What the task asks = Scan the entries for "destruct". Every line that holds it is to be copied.

Recorded data:

++++++++++++++++++++

(** X14.  On a well-formed request [sparql_index] is [execute_query] on the
    arguments of the request: the same final state, the same response when
    it returns, the error page when it raises [UnsupportedSPARQL], and
    [abort(500)] otherwise, the error being logged. *)
Theorem sparql_index_wraps_execute_query request query dg nl url st :
  well_formed_request w request query dg nl →
  secure_url w (base_url request) = Ok url →
  let inner := execute_query w query dg nl (best_match request mimetypes_index) url st in
  let run := sparql_index w request st in
  final run = final inner
  ∧ match outcome inner with
    | Ok resp => outcome run = Ok resp ∧ events run = events inner
    | Raise (UnsupportedSPARQL msg) =>
        events run = events inner ++ [LoggingError (UnsupportedSPARQL msg)]
        ∧ (page_fault w (sage_http_error msg) = None →
           outcome run = Ok (sage_http_error msg))
    | Raise err =>
        events run = events inner ++ [LoggingError err]
        ∧ outcome run = Raise (HTTPException 500)
    end.
Proof.
  intros Hrequest Hurl inner run. subst inner run.
  destruct (execute_query w query dg nl _ url st) as [[inner_out inner_st] inner_evs]
    eqn:Hinner.
  destruct Hrequest as
      [ (Hmethod & Hquery & Hdg & Hnext & Hsome & Hany)
      | (Hmethod & Hjson & payload & post_query & errs & Hpayload & Hload & Herrs
         & Hq & Hd & Hn) ].
  - destruct dg as [uri|]; [ clear Hsome | done ].
    destruct Hany as [Hany | Hany].
    + destruct query as [text|]; [ clear Hany | done ].
      run_sparql_index_only; cbn; rewrite ?app_nil_r; try done.
      all: split; [ done | ]; split; [ done | ]; congruence.
    + destruct nl as [next|]; [ clear Hany | done ].
      run_sparql_index_only; cbn; rewrite ?app_nil_r; try done.
      all: split; [ done | ]; split; [ done | ]; congruence.
  - subst nl.
    run_sparql_index_only; cbn; rewrite ?app_nil_r; try done.
    all: split; [ done | ]; split; [ done | ]; congruence.
Qed.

++++++++++++++++++++

Exercise output =
  destruct (execute_query w query dg nl _ url st) as [[inner_out inner_st] inner_evs]
  destruct Hrequest as
  - destruct dg as [uri|]; [ clear Hsome | done ].
    destruct Hany as [Hany | Hany].
    + destruct query as [text|]; [ clear Hany | done ].
    + destruct nl as [next|]; [ clear Hany | done ].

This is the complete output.